→ **WHAT IS EXPECTED**
The output is the lines below from the one with "O, _ => EmptyString" through the one with "Definition mask3 : Z := 0x0F.", both included, printed exactly and with no other line.

→ **RECORDED DATA**
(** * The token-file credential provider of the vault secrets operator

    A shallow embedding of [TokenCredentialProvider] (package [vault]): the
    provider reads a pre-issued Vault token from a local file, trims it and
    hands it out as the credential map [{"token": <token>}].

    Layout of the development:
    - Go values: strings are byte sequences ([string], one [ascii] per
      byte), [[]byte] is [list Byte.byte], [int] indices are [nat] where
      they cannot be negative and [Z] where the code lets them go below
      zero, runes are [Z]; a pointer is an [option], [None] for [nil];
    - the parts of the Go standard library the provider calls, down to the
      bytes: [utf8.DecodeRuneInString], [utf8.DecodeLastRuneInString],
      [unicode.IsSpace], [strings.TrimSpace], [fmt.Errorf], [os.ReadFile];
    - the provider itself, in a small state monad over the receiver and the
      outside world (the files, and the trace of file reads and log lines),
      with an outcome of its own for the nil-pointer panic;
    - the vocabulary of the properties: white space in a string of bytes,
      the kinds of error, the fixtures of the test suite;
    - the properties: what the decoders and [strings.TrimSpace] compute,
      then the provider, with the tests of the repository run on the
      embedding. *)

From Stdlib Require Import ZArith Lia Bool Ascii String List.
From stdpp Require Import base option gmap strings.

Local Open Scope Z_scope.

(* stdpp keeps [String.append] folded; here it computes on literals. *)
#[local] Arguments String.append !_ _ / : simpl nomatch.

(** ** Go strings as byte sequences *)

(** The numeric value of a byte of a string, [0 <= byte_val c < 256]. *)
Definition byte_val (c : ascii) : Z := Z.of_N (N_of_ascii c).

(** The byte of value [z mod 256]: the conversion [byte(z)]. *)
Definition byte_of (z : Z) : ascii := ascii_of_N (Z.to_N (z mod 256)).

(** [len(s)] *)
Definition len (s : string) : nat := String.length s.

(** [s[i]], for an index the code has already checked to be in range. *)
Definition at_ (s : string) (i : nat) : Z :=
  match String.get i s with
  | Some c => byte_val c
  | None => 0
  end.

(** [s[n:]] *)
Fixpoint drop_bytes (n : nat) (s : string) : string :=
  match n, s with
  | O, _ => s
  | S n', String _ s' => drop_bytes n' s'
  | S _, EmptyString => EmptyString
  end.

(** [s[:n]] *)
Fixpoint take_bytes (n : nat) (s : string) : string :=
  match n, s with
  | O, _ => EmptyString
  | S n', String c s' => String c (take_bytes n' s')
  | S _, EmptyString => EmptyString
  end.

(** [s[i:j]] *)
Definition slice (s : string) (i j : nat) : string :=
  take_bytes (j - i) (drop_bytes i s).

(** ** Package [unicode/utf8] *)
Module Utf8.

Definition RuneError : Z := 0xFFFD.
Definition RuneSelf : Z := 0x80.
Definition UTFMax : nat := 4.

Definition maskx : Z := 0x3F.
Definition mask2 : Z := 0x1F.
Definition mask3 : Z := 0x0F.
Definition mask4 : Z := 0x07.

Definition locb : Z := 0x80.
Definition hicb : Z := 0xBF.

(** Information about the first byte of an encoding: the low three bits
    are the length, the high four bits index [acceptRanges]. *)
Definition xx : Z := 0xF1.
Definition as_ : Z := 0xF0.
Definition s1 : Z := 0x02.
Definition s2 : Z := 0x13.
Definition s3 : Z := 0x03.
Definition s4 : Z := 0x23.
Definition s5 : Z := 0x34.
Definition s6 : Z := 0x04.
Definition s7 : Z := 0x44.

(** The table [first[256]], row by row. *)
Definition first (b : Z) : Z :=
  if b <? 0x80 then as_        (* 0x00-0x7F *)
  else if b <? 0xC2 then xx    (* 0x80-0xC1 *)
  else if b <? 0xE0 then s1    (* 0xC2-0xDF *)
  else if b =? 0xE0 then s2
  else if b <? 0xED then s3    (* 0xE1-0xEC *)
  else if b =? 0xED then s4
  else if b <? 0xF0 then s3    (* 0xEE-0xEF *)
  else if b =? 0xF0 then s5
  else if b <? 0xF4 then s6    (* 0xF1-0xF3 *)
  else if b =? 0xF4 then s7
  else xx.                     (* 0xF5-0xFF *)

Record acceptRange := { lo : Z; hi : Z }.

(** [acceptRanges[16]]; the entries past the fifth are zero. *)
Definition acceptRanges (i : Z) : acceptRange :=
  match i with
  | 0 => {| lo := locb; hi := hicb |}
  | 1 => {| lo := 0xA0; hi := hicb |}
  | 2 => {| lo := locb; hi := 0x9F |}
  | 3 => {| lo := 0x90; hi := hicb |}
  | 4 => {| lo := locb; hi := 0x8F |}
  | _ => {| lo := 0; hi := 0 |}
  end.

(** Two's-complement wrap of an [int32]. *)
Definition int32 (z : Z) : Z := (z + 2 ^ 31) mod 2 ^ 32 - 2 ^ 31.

→ **FINAL ANSWER**
  | O, _ => EmptyString
  | S n', String c s' => String c (take_bytes n' s')
  | S _, EmptyString => EmptyString
  end.

(** [s[i:j]] *)
Definition slice (s : string) (i j : nat) : string :=
  take_bytes (j - i) (drop_bytes i s).

(** ** Package [unicode/utf8] *)
Module Utf8.

Definition RuneError : Z := 0xFFFD.
Definition RuneSelf : Z := 0x80.
Definition UTFMax : nat := 4.

Definition maskx : Z := 0x3F.
Definition mask2 : Z := 0x1F.
Definition mask3 : Z := 0x0F.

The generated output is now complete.